TRIBUNE – “Sénégalaises, Sénégalais, Une fois de plus, me voici devant vous, en ce soir du 31 décembre 1980, pour vous présenter mes vœux. Auparavant, je voudrais, comme président de la République du Sénégal, vous faire mes adieux. C’est par ces mots que Senghor entama son dernier discours à la Nation sénégalaise.
Auparavant, il avait propulsé au pouvoir, son premier ministre, Abdou Diouf, en modifiant, au profit de celui-ci, au grand dam des barons du Parti socialiste de l’époque, un article d’une Constitution jusqu’alors sacrée. Une révision qui établissait une règle successorale de transfert du pouvoir du Président au Premier ministre, en cas de démission ou d’empêchement, en cours de mandat.
Le deuxième Président de la République du Sénégal demeure, à ce jour, à bien y réfléchir, le seul acteur politique socialiste à ne s’être jamais défini ou positionné comme héritier de Senghor, contrairement à Moustapha Niasse ou à Djibo Kâ, en leur temps. « Je suis fidèle à Senghor […]. Mais je sais que le monde évolue. Les problèmes sont complexes, difficiles, changent tout le temps et il faut changer avec son temps. Par ailleurs, je n’ai pas le tempérament de Senghor. Je n’ai pas suivi le même cursus que lui. Il est d’une certaine formation. Je suis d’une autre formation. ». Ce à quoi Samba Diouldé Thiam, un des leaders de l’opposition de tradition marxiste, avait répondu : « Vous avez enterré Senghor politiquement, affectivement et psychologiquement et pourtant, il fut votre bienfaiteur, votre maître à penser ».

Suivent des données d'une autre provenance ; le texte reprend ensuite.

(** Text and bytes round-trip: [SetHex] reads back what [GetHex] prints, and
    the constructor from a byte vector reads back the limbs laid out in memory. *)
Theorem uint256_text_roundtrip a :
  wf256 a -> SetHex (GetHex a) = a /\ of_vector W256 (to_bytes a) = Some a.
Proof. intros Ha. split; [by apply GetHex_SetHex|by apply of_vector_to_bytes]. Qed.

Lemma uint256_text_roundtrip_witness :
  length (GetHex (u256 0xabc)) = 64%nat /\
  SetHex (GetHex (u256 0xabc)) = u256 0xabc /\
  of_vector W256 (to_bytes (u256 0xabc)) = Some (u256 0xabc).
Proof.
  split; [vm_compute; reflexivity|].
  exact (uint256_text_roundtrip (u256 0xabc)
    ltac:(split; [reflexivity|repeat constructor; vm_compute; congruence])).
Defined.

(** * Programs over the type

    A program combines 64-bit numbers by the operators of the class; its specification
    computes the same with integers modulo [2 ^ (32 * WIDTH)]. *)

Inductive uint_expr : Type :=
  | E_u64 (b : Z)
  | E_not (e : uint_expr) | E_neg (e : uint_expr) | E_incr (e : uint_expr) | E_decr (e : uint_expr)
  | E_xor (e f : uint_expr) | E_and (e f : uint_expr) | E_or (e f : uint_expr)
  | E_add (e f : uint_expr) | E_sub (e f : uint_expr) | E_mul (e f : uint_expr) | E_mul32 (e : uint_expr) (k : Z)
  | E_div (e f : uint_expr)
  | E_shl (e : uint_expr) (n : Z) | E_shr (e : uint_expr) (n : Z).

(** What the class computes; [None] is the exception of a division by zero.  The 32-bit
    factor and the amounts of shifts are converted as the parameters are. *)
Fixpoint uint_eval (W : nat) (e : uint_expr) : option base_uint :=
  match e with
  | E_u64 b => Some (of_u64 W (u64 b))
  | E_not e => bnot <$> uint_eval W e
  | E_neg e => bneg <$> uint_eval W e
  | E_incr e => incr <$> uint_eval W e
  | E_decr e => decr <$> uint_eval W e
  | E_xor e f => a ← uint_eval W e; bxor a <$> uint_eval W f
  | E_and e f => a ← uint_eval W e; band a <$> uint_eval W f
  | E_or e f => a ← uint_eval W e; bor a <$> uint_eval W f
  | E_add e f => a ← uint_eval W e; add a <$> uint_eval W f
  | E_sub e f => a ← uint_eval W e; sub a <$> uint_eval W f
  | E_mul e f => a ← uint_eval W e; mul W a <$> uint_eval W f
  | E_mul32 e k => (fun a => mul32 a (u32 k)) <$> uint_eval W e
  | E_div e f => a ← uint_eval W e; b ← uint_eval W f; div W a b
  | E_shl e n => (fun a => shl W a (u32 n)) <$> uint_eval W e
  | E_shr e n => (fun a => shr W a (u32 n)) <$> uint_eval W e
  end.

(** What it means. *)
Fixpoint uint_meaning (W : nat) (e : uint_expr) : option Z :=
  let M := 2 ^ (32 * Z.of_nat W) in
  match e with
  | E_u64 b => Some (b mod 2 ^ 64)
  | E_not e => (fun x => M - 1 - x) <$> uint_meaning W e
  | E_neg e => (fun x => (- x) mod M) <$> uint_meaning W e
  | E_incr e => (fun x => (x + 1) mod M) <$> uint_meaning W e
  | E_decr e => (fun x => (x - 1) mod M) <$> uint_meaning W e
  | E_xor e f => x ← uint_meaning W e; Z.lxor x <$> uint_meaning W f
  | E_and e f => x ← uint_meaning W e; Z.land x <$> uint_meaning W f
  | E_or e f => x ← uint_meaning W e; Z.lor x <$> uint_meaning W f
  | E_add e f => x ← uint_meaning W e; (fun y => (x + y) mod M) <$> uint_meaning W f
  | E_sub e f => x ← uint_meaning W e; (fun y => (x - y) mod M) <$> uint_meaning W f
  | E_mul e f => x ← uint_meaning W e; (fun y => (x * y) mod M) <$> uint_meaning W f
  | E_mul32 e k => (fun x => (x * (k mod 2 ^ 32)) mod M) <$> uint_meaning W e
  | E_div e f => x ← uint_meaning W e; y ← uint_meaning W f; if y =? 0 then None else Some (x / y)
  | E_shl e n => (fun x => (x * 2 ^ (n mod 2 ^ 32)) mod M) <$> uint_meaning W e
  | E_shr e n => (fun x => x / 2 ^ (n mod 2 ^ 32)) <$> uint_meaning W e
  end.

Une telle posture relève, à bien des égards, du paradoxe. Ce qui est frappant est qu’Abdou Diouf, soutenu par ses partisans, s’est attelé à gommer le triptyque : négritude- socialisme africain – francophonie, a dirigé après sa défaite à l’élection présidentielle de 2000, l’Organisation Internationale de la Francophonie dont Senghor fut un des initiateurs.

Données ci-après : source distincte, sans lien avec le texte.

Definition FindFork (st : store) (c : chain) (p : ptr) : option (option ptr) :=
  let start := if Height c <? height_of st p then GetAncestor st p (Height c) else Some p in
  run_loop (FindFork_step st c) (S (S (Z.to_nat (height_of st p)))) start.

(** [FindForkInGlobalIndex] of main.cpp; [mapBlockIndex] maps hashes to objects. *)
Fixpoint FindForkInGlobalIndex (st : store) (mapBlockIndex : gmap uint256 ptr) (c : chain)
    (vHave : list uint256) : option ptr :=
  match vHave with
  | [] => Genesis c
  | h :: vHave' =>
      match mapBlockIndex !! h with
      | Some p =>
          if Contains st c p then Some p
          else FindForkInGlobalIndex st mapBlockIndex c vHave'
      | None => FindForkInGlobalIndex st mapBlockIndex c vHave'
      end
  end.

(** * The block tree invariant *)

(** Following [pprev] [n] times: the reference the skip list must agree with. *)
Fixpoint anc (st : store) (n : nat) (p : ptr) : option ptr :=
  match n with
  | O => Some p
  | S n' => pprev_of st p ≫= anc st n'
  end.

Definition wf_index (st : store) (b : CBlockIndex) : Prop :=
  0 <= nHeight b /\
  match pprev b with
  | None => nHeight b = 0 /\ pskip b = None
  | Some q =>
      is_Some (st !! q) /\ nHeight b = height_of st q + 1 /\
      pskip b = anc st (Z.to_nat (height_of st q - GetSkipHeight (nHeight b))) q
  end.

Definition wf_store (st : store) : Prop := forall p b, st !! p = Some b -> wf_index st b.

Le second paradoxe réside dans le fait que Diouf a introduit de remarquables avancées démocratiques telles que le multipartisme intégral en 1981, l’adoption du code électoral consensuel en 1992 et une grande élégance devant la défaite en 2000, alors que dans le même temps, son parcours est marqué par une dérive quasi monarchique, consubstantielle au présidentialisme hérité de Senghor.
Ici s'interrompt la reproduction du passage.